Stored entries

Lemma OnTcpMessage_classify added fired m s :
  OnTcpMessage added fired m s =
  match classify m with
  | Offer sdp =>
      with_peer s (s ← SetRemoteDescription fired (SessionDescription_new kOffer (to_string sdp)) s;
                   Done (CreateAnswer s))
  | Candidate id label candidate =>
      index ← defined (double_to_int label);
      with_peer s
        (r ← AddIceCandidate (IceCandidate_new (to_string id) index (to_string candidate)) added s;
         c_assert r.1 (Done r.2))
  | Other => Done s
  end.
Proof.
  unfold OnTcpMessage, classify. destruct TryParse as [o|]; [|done].
  destruct (GetNamedString o (to_hstring "type")); [|done].
  destruct (decide _); [by destruct GetNamedString|]. destruct (decide _); [|done].
  by destruct (GetNamedString o (to_hstring "id")), (GetNamedNumber o (to_hstring "label")),
    (GetNamedString o (to_hstring "candidate")).
Qed.

(** *** The trace of a sample *)

Definition answer_message (sdp : string) : string := to_string (ToString (answer_members sdp)).
Definition candidate_message (c : string) : string := to_string (ToString (candidate_members c)).

(** The effects of callbacks and of the application, between messages and while an
    offer is applied: a created description is set as the local one and, after what
    that fires, sent; a gathered candidate is sent; tracks and sinks are added. *)
Inductive happenings : list effect -> Prop :=
  | happenings_nil : happenings []
  | happenings_created d during rest : happenings during -> happenings rest ->
      happenings (Instance_SetLocalDescription (Some d) :: during ++
                  Server_Send (answer_message (description_ToString d)) :: rest)
  | happenings_candidate c rest : happenings rest ->
      happenings (Server_Send (candidate_message (candidate_ToString c)) :: rest)
  | happenings_track rest : happenings rest ->
      happenings (Instance_AddTrack _videoLabel [_streamId] :: rest)
  | happenings_sink rest : happenings rest -> happenings (Track_AddOrUpdateSink :: rest).

(** The exchanges a sample has with libwebrtc and with the remote peer: an offer is
    applied and, after what that fires, answered; a candidate is added; or something
    happens in between. *)
Inductive exchange : list effect -> Prop :=
  | exchange_offer sdp during : happenings during ->
      exchange (Instance_SetRemoteDescription (CreateSessionDescription rtc_kOffer sdp) ::
                during ++ [Instance_CreateAnswer])
  | exchange_remote_candidate c : (assert_is_on = true -> is_Some c) ->
      exchange [Instance_AddIceCandidate c]
  | exchange_happenings w : happenings w -> exchange w.

(** The invariant: the connection exists, nothing adds audio after the start, and
    the effects are a sequence of complete exchanges. *)
Record Session_inv (s : Sample) : Prop := {
  inv_pc : pc_created s = true;
  inv_peer : peerConnection s = true;
  inv_audio : audioTracks s = [];
  inv_effects : exists xs, Forall exchange xs /\ effects s = concat xs
}.

(** A step keeps the connection and extends the effects by a trace in [P]. *)
Definition extends (P : list effect -> Prop) (s s' : Sample) : Prop :=
  pc_created s' = pc_created s /\ peerConnection s' = peerConnection s /\
  audioTracks s' = audioTracks s /\ exists x, P x /\ effects s' = effects s ++ x.

#[local] Hint Constructors happenings : core.

Lemma happenings_app w w' : happenings w -> happenings w' -> happenings (w ++ w').
Proof.
  induction 1 as [|d during rest Hd _ _ IH| | |]; intros Hw'; cbn [app]; auto.
  rewrite <- app_assoc. cbn [app]. by apply happenings_created; auto.
Qed.

Lemma extends_refl s : extends happenings s s.
Proof. repeat split. exists []. by rewrite app_nil_r. Qed.

Lemma extends_trans s1 s2 s3 :
  extends happenings s1 s2 -> extends happenings s2 s3 -> extends happenings s1 s3.
Proof.
  intros (E1 & E2 & E3 & x & Hx & E) (E1' & E2' & E3' & x' & Hx' & E').
  repeat split; [congruence..|].
  exists (x ++ x'). split; [by apply happenings_app|]. by rewrite E', E, app_assoc.
Qed.

Lemma emit_extends (P : list effect -> Prop) e s : P [e] -> extends P s (emit e s).
Proof. intros He. repeat split. by exists [e]. Qed.

(** [SetRemote ...; CreateAnswer] and [SetLocal ...; Send] around what is fired. *)
Lemma around_extends (P : list effect -> Prop) e e' s s' :
  (forall x, happenings x -> P (e :: x ++ [e'])) ->
  extends happenings (emit e s) s' -> extends P s (emit e' s').
Proof.
  intros HP (E1 & E2 & E3 & x & Hx & E4). repeat split; [done..|].
  exists (e :: x ++ [e']). split; [by apply HP|]. cbn [emit effects]. rewrite E4. cbn.
  by rewrite <- !app_assoc.
Qed.

Lemma in_order_extends {E} (f : E -> Sample -> exec Sample) es :
  Forall (fun e => forall s s', f e s = Done s' -> extends happenings s s') es ->
  forall s s', in_order f es s = Done s' -> extends happenings s s'.
Proof.
  induction 1 as [|e es He _ IH]; intros s s'; cbn [in_order]; [intros [= <-]; apply extends_refl|].
  destruct (f e s) as [s1| |] eqn:E1; [|done..]. cbn [mbind exec_bind]. intros E2.
  eapply extends_trans; [by apply He|by apply IH].
Qed.

Lemma c_assert_Done {A} b (k : exec A) x : c_assert b k = Done x ->
  (assert_is_on = true -> b = true) /\ k = Done x.
Proof. unfold c_assert. destruct assert_is_on, b; cbn; intros E; split; done || congruence. Qed.

Lemma happen_extends h : forall s s', happen h s = Done s' -> extends happenings s s'.
Proof.
  induction h as [d kept during IH|h Hh] using happening_ind'; intros s s'.
  { cbn [happen]. unfold CreateSessionDescriptionObserver_OnSuccess.
    destruct (in_order happen during _) as [s1| |] eqn:E; [|done..]. cbn [mbind exec_bind].
    destruct kept; [|done]. intros [= <-].
    unfold OnSdpCreated, SendMessage. eapply around_extends; [|exact (in_order_extends _ _ IH _ _ E)].
    intros x Hx. by apply happenings_created. }
  destruct h as [|m| |m|c|st|k|ok]; cbn [happen]; try done;
    try (intros [= <-]; apply extends_refl).
  - intros [= <-]. apply emit_extends. by apply happenings_candidate.
  - unfold OnStandardizedIceConnectionChange, OnPeerConnectionDropped, with_pc, with_factory.
    destruct (decide _); [|intros [= <-]; apply extends_refl].
    destruct (pc_created s) eqn:Hp, (peerConnectionFactory (Close s)); try done.
    intros [= <-]. unfold extends. cbn. rewrite Hp. do 3 (split; [done|]). exists [].
    by rewrite app_nil_r.
  - intros [= <-]. destruct k; [apply extends_refl|]. apply emit_extends. by apply happenings_sink.
  - unfold with_pc, AddVideoTrack, with_factory.
    destruct (pc_created s) eqn:Hp, (peerConnectionFactory s); try done.
    intros [_ [= <-]]%c_assert_Done. unfold extends. cbn. rewrite Hp. do 3 (split; [done|]).
    eexists. split; [by apply happenings_track|done].
Qed.

Lemma happens_extends hs s s' : in_order happen hs s = Done s' -> extends happenings s s'.
Proof.
  apply in_order_extends, List.Forall_forall. intros h _. apply happen_extends.
Qed.

Lemma AddIceCandidate_Done v added s b s' : AddIceCandidate v added s = Done (b, s') ->
  s' = emit (Instance_AddIceCandidate (CreateIceCandidate (GetID v) (GetIndex v) (GetCandidate v))) s /\
  (assert_is_on = true -> is_Some (CreateIceCandidate (GetID v) (GetIndex v) (GetCandidate v))).
Proof.
  unfold AddIceCandidate. intros [Ha E]%c_assert_Done. injection E as _ <-. split; [done|].
  intros Hon. specialize (Ha Hon). by destruct CreateIceCandidate.
Qed.

Lemma extends_exchange s s' : extends happenings s s' -> extends exchange s s'.
Proof.
  intros (? & ? & ? & x & Hx & E). repeat split; [done..|]. exists x.
  split; [by apply exchange_happenings|done].
Qed.

Lemma step_extends added e s s' : step added e s = Done s' -> extends exchange s s'.
Proof.
  destruct e as [m during|h]; cbn [step]; [|by intros ?%happen_extends%extends_exchange].
  rewrite OnTcpMessage_classify. unfold with_peer.
  destruct (classify m) as [sdp|id label c|]; [| |intros [= <-]; apply extends_exchange, extends_refl].
  - destruct (peerConnection s); [|done]. unfold SetRemoteDescription.
    destruct (in_order happen during _) as [s1| |] eqn:E; [|done..]. cbn [mbind exec_bind].
    intros [= <-]. eapply around_extends; [|by eapply happens_extends].
    intros x Hx. by apply exchange_offer.
  - destruct (double_to_int _) as [i|]; [|done]. cbn [defined mbind exec_bind].
    destruct (peerConnection s); [|done].
    destruct (AddIceCandidate _ added s) as [[b s'']| |] eqn:Ha; [|done..].
    cbn [mbind exec_bind]. intros [_ [= <-]]%c_assert_Done.
    apply AddIceCandidate_Done in Ha as [-> Hs].
    by apply emit_extends, exchange_remote_candidate.
Qed.

(** *** Undefined behaviour *)

(** The moments of a run at which its definedness is decided: the connection is
    reported as failed, a track is added, a candidate message has a label that does
    not fit [int], a created description is read that libwebrtc has deleted. *)
Inductive moment := ConnectionFailed | TrackAdded | BadLabel | DescriptionDeleted.

#[export] Instance moment_eq_dec : EqDecision moment.
Proof. solve_decision. Defined.

Fixpoint moments (h : happening) : list moment :=
  match h with
  | Ev_CreateSuccess _ kept during =>
      concat (map moments during) ++ if kept then [] else [DescriptionDeleted]
  | Ev_IceConnection kIceConnectionFailed => [ConnectionFailed]
  | Ev_AddDesktopTrack _ => [TrackAdded]
  | _ => []
  end.

(** What happens during a message counts when the message is an offer. *)
Definition event_moments (e : session_event) : list moment :=
  match e with
  | Ev_Happening h => moments h
  | Ev_Message m during =>
      match classify m with
      | Offer _ => concat (map moments during)
      | Candidate _ label _ => match double_to_int label with Some _ => [] | None => [BadLabel] end
      | Other => []
      end
  end.

(** A moment that uses the factory, and one that is undefined by itself. *)
Definition uses_factory (m : moment) : bool :=
  match m with ConnectionFailed | TrackAdded => true | _ => false end.
Definition invalid (m : moment) : bool :=
  match m with BadLabel | DescriptionDeleted => true | _ => false end.

(** A failed connection deletes the factory: it is used again. *)
Fixpoint used_after_delete (ms : list moment) : bool :=
  match ms with
  | [] => false
  | ConnectionFailed :: ms => existsb uses_factory ms
  | _ :: ms => used_after_delete ms
  end.

(** The factory after the moments; [None] when they are undefined. *)
Definition fate_step (f : factory_state) (m : moment) : option factory_state :=
  match m, f with
  | ConnectionFailed, Alive => Some Deleted
  | TrackAdded, Alive => Some Alive
  | _, _ => None
  end.
Fixpoint fate (f : factory_state) (ms : list moment) : option factory_state :=
  match ms with [] => Some f | m :: ms => f ← fate_step f m; fate f ms end.

Definition is_Undef {A} (x : exec A) : bool := match x with Undef => true | _ => false end.

Lemma fate_deleted ms : fate Deleted ms = None <-> existsb uses_factory ms || existsb invalid ms = true.
Proof. destruct ms as [|[] ms]; cbn; rewrite ?orb_true_r; by split. Qed.

Lemma fate_alive ms : fate Alive ms = None <-> used_after_delete ms || existsb invalid ms = true.
Proof.
  induction ms as [|[] ms IH]; cbn [fate fate_step mbind option_bind used_after_delete existsb invalid];
    try done; [apply fate_deleted|by rewrite orb_true_r..].
Qed.

Lemma fate_app f ms ms' : fate f (ms ++ ms') = (f' ← fate f ms; fate f' ms').
Proof.
  revert f. induction ms as [|m ms IH]; intros f; cbn [app fate]; [done|].
  destruct (fate_step f m) as [f'|]; cbn [mbind option_bind]; [apply IH|done].
Qed.

(** An execution from a sample in use ends as its moments say. *)
Definition conforms (x : exec Sample) (o : option factory_state) : Prop :=
  match o with
  | None => x = Undef
  | Some f => exists s', x = Done s' /\ peerConnectionFactory s' = f /\
      pc_created s' = true /\ peerConnection s' = true
  end.

Definition in_use (s : Sample) : Prop := pc_created s = true /\ peerConnection s = true.

Lemma conforms_refl s f : in_use s -> peerConnectionFactory s = f -> conforms (Done s) (Some f).
Proof. intros [? ?] ?. by exists s. Qed.

Lemma conforms_bind x (k : Sample -> exec Sample) o (l : factory_state -> option factory_state) :
  conforms x o -> (forall s, in_use s -> conforms (k s) (l (peerConnectionFactory s))) ->
  conforms (s ← x; k s) (f ← o; l f).
Proof.
  intros Hx Hk. destruct o as [f|]; cbn in Hx |- *; [|by rewrite Hx].
  destruct Hx as (s & -> & <- & ? & ?). cbn [mbind exec_bind]. by apply Hk.
Qed.

Lemma in_order_conforms {E} (f : E -> Sample -> exec Sample) (ms : E -> list moment) es :
  Forall (fun e => forall s, in_use s -> conforms (f e s) (fate (peerConnectionFactory s) (ms e))) es ->
  forall s, in_use s -> conforms (in_order f es s) (fate (peerConnectionFactory s) (concat (map ms es))).
Proof.
  induction 1 as [|e es He _ IH]; intros s Hs; cbn [in_order map concat]; [by apply conforms_refl|].
  rewrite fate_app. apply conforms_bind; [by apply He|done].
Qed.

Section Release.
Context (assertions_off : assert_is_on = false).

> _Task statement_:
Take every line from the data that includes the word "auto".

> _Answer_:
  induction 1 as [|d during rest Hd _ _ IH| | |]; intros Hw'; cbn [app]; auto.
  rewrite <- app_assoc. cbn [app]. by apply happenings_created; auto.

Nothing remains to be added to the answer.